Cambridge (USA). Dutch sailors discovered the chubby and flightless dodo on the island of Mauritius in the 16th century. Under a hundred years later the animal was extinct . The dodo is therefore one of the best-known species that have been wiped out by humans . Now the genetics start-up Colossal Biosciences wants to revive the dodo. As company founder Ben Lamm explains, his company was able to raise $150 million in funding for the project. Colossal Biosciences previously announced plans to use genetic engineering to resurrect the woolly mammoth and the Tasmanian tiger .
The basis for the planned revival of the dodo is a scientific breakthrough made by paleontologists from the University of California at Santa Cruz in April 2022. Beth Shapiro’s team succeeded in sequencing the complete genome of the extinct bird and closing previously existing gaps in the known genome.
Cloning not possible
Alongside Ben Lamm and Harvard University genetics pioneer George Church, Beth Shapiro is also involved in the revival project. In theory, Colossal Biosciences could resurrect the dodo, woolly mammoth, and thylacine relatively easily through cloning. In practice, however, this does not work because the remaining DNA remains are not sufficient.
Introducing genes into living species
Because cloning the dodo is not possible, Colossal Bioscience wants to revive the bird using a different approach. The scientists plan to insert genes from the extinct species into a living, closely related species and manipulate its DNA. In this way, the genetic material required for cloning could be generated via a detour. In the case of the woolly mammoth, the Asian elephant is to be used for this purpose, the genome of which is 99.6 percent identical to that of the extinct animal species.

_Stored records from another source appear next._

(** * The tool-invocation loop of the MCP client

  A shallow embedding of [client/mcp_client.py] (class [MCPClient]:
  [process_query], [_format_tool_result], [log_conversation]) and of
  [client/language_model.py] ([LanguageModelClient.create_system_message],
  [generate_completion]), with the properties of the specification
  stated over it. *)

From Stdlib Require Import Ascii String NArith ZArith Lia.
From stdpp Require Import base option list sorting strings gmap pretty.

Local Open Scope stdpp_scope.
Set Warnings "-register-all".

(** ** Python [str]

  A text is a [string] whose characters are the code points
  U+0000 to U+00FF.  The character classes below are the ones of Python 3
  on that range ([str] patterns of [re] are Unicode-aware). *)
Module Text.

Definition code (c : ascii) : N := N_of_ascii c.

Definition between (lo hi : N) (c : ascii) : bool :=
  ((lo <=? code c) && (code c <=? hi))%N.

(** [A-Za-z0-9_] *)
Definition is_ascii_word (c : ascii) : bool :=
  between 48 57 c || between 65 90 c || between 97 122 c
  || (code c =? 95)%N.

(** [\w] of a [str] pattern: alphanumeric (alphabetic, decimal, digit or
    numeric) code points and the underscore. *)
Definition is_word (c : ascii) : bool :=
  is_ascii_word c
  || (code c =? 170)%N || between 178 179 c || (code c =? 181)%N
  || between 185 186 c || between 188 190 c
  || between 192 214 c || between 216 246 c || between 248 255 c.

(** [.] without [re.DOTALL]: anything but a newline. *)
Definition is_dot (c : ascii) : bool := negb (code c =? 10)%N.

(** [str.isspace] on one character. *)
Definition is_space (c : ascii) : bool :=
  between 9 13 c || between 28 32 c || (code c =? 133)%N
  || (code c =? 160)%N.

(** [str.lower] on one character. *)
Definition lower_char (c : ascii) : ascii :=
  if between 65 90 c
     || (between 192 222 c && negb (code c =? 215)%N)
  then ascii_of_N (code c + 32) else c.

Fixpoint lower (s : string) : string :=
  match s with
  | "" => ""
  | String c s' => String (lower_char c) (lower s')
  end.

(** [s.startswith(p)], returning what follows the prefix. *)
Fixpoint after_prefix (p s : string) : option string :=
  match p, s with
  | "", _ => Some s
  | String a p', String b s' =>
      if Ascii.eqb a b then after_prefix p' s' else None
  | String _ _, "" => None
  end.

Definition startswith (p s : string) : bool :=
  bool_decide (is_Some (after_prefix p s)).

(** [p in s] *)
Fixpoint contains (p s : string) : bool :=
  startswith p s ||
  match s with
  | "" => false
  | String _ s' => contains p s'
  end.

Fixpoint lstrip (s : string) : string :=
  match s with
  | "" => ""
  | String c s' => if is_space c then lstrip s' else s
  end.

Fixpoint rstrip (s : string) : string :=
  match s with
  | "" => ""
  | String c s' =>
      match rstrip s' with
      | "" => if is_space c then "" else String c ""
      | r => String c r
      end
  end.

(** [s.strip()] *)
Definition strip (s : string) : string := rstrip (lstrip s).

(** [sep.join(l)] on a list of [str] *)
Fixpoint join (sep : string) (l : list string) : string :=
  match l with
  | [] => ""
  | [s] => s
  | s :: l' => s +:+ sep +:+ join sep l'
  end.

End Text.

(** ** The call syntax

  [re.findall(r'<function=(\w+)\{(.*?)\}>', text)] *)
Module Re.
Import Text.

(** [\w*], greedy: the longest run of word characters and what follows. *)
Fixpoint word_run (s : string) : string * string :=
  match s with
  | "" => ("", "")
  | String c s' =>
      if is_word c
      then let '(w, r) := word_run s' in (String c w, r)
      else ("", s)
  end.

(** [(.*?)close], lazy: at each position the closing literal is tried
    first, and one more non-newline character is taken only when it does
    not match. *)
Fixpoint lazy_dots (close s : string) : option (string * string) :=
  match after_prefix close s with
  | Some rest => Some ("", rest)
  | None =>
      match s with
      | "" => None
      | String c s' =>
          if is_dot c
          then '(a, r) ← lazy_dots close s'; Some (String c a, r)
          else None
      end
  end.

(** One attempt of [function_pattern] at the start of [s]: the two groups
    and the text after the match.  [{] is no word character, so the greedy
    [\w+] can only stop at the end of the run: giving characters back never
    lets [\{] match. *)
Definition function_pattern (s : string)
  : option (string * string * string) :=
  s1 ← after_prefix "<function=" s;
  let '(name, s2) := word_run s1 in
  if decide (name = "") then None
  else
    s3 ← after_prefix "{" s2;
    '(args, rest) ← lazy_dots "}>" s3;
    Some (name, args, rest).

(** The scan of [re.findall]: leftmost match first, then on from the end
    of that match; one character further where the pattern does not
    match. *)
Fixpoint findall_from (fuel : nat) (s : string) : list (string * string) :=
  match fuel with
  | 0 => []
  | S fuel' =>
      match function_pattern s with
      | Some (name, args, rest) => (name, args) :: findall_from fuel' rest
      | None =>
          match s with
          | "" => []
          | String _ s' => findall_from fuel' s'
          end
      end
  end.

Definition findall (text : string) : list (string * string) :=
  findall_from (S (String.length text)) text.

(** *** The call syntax, declaratively *)

Fixpoint all_chars (p : ascii → bool) (s : string) : bool :=
  match s with
  | "" => true
  | String c s' => p c && all_chars p s'
  end.

(** The text of one call: [<function=name{args}>]. *)
Definition fragment (name args : string) : string :=
  "<function=" +:+ name +:+ "{" +:+ args +:+ "}>".

(** [\w+] *)
Definition identifier (name : string) : Prop :=
  name ≠ "" ∧ all_chars is_word name = true.

(** [.*] *)
Definition one_line (args : string) : Prop := all_chars is_dot args = true.

(** The pattern matches at the start of [s]. *)
Definition starts_call (s : string) : Prop :=
  ∃ name args rest,
    identifier name ∧ one_line args ∧ s = fragment name args +:+ rest.

(** [scan text l]: [l] lists the calls of [text] from left to right, each
    the leftmost one after the end of the one before, with the shortest
    possible argument text. *)
Inductive scan : string → list (string * string) → Prop :=
| scan_done s :
    (∀ pre suf, s = pre +:+ suf → ¬ starts_call suf) →
    scan s []
| scan_call pre name args rest l :
    (∀ p q, pre = p +:+ q → q ≠ "" →
            ¬ starts_call (q +:+ fragment name args +:+ rest)) →
    identifier name →
    one_line args →
    contains "}>" args = false →
    scan rest l →
    scan (pre +:+ fragment name args +:+ rest) ((name, args) :: l).

End Re.


(** ** Python values, exceptions and results *)
Module Py.

(** The values a tool result is made of.  [VObj cls text] is an instance of
    class [cls] (a content item of the tool protocol, say); [text] is its
    [text] attribute when it has one. *)
Inductive pyval :=
| VNone
| VBool (b : bool)
| VInt (z : Z)
| VStr (s : string)
| VList (l : list pyval)
| VDict (d : list (string * pyval))
| VObj (cls : string) (text : option pyval).

(** A raised exception, an instance of [Exception] (what the [except
    Exception] clauses of the client catch; interrupts and cancellation,
    which are no such instances, are outside the model).  [exc_str] is what
    [str(e)] gives. *)
Record exn := Exn { exc_type : string; exc_str : string }.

The dodo, which belongs to the pigeon family, also has close living relatives into which the genes can possibly be introduced. According to the researchers, it is also an advantage with the dodo that the carrying of the embryo, which is necessary in woolly mammoths and Tasmanian tigers, is no longer necessary.
Reproductive process of birds is problematic
The problem, however, is that the reproductive process in birds differs significantly from that in mammals. Research has therefore not yet succeeded in cloning a bird. Before the dodo, which can be up to one meter high and weigh 15 kilograms, can be revived, Colossal Biosciences must first research how birds can be cloned.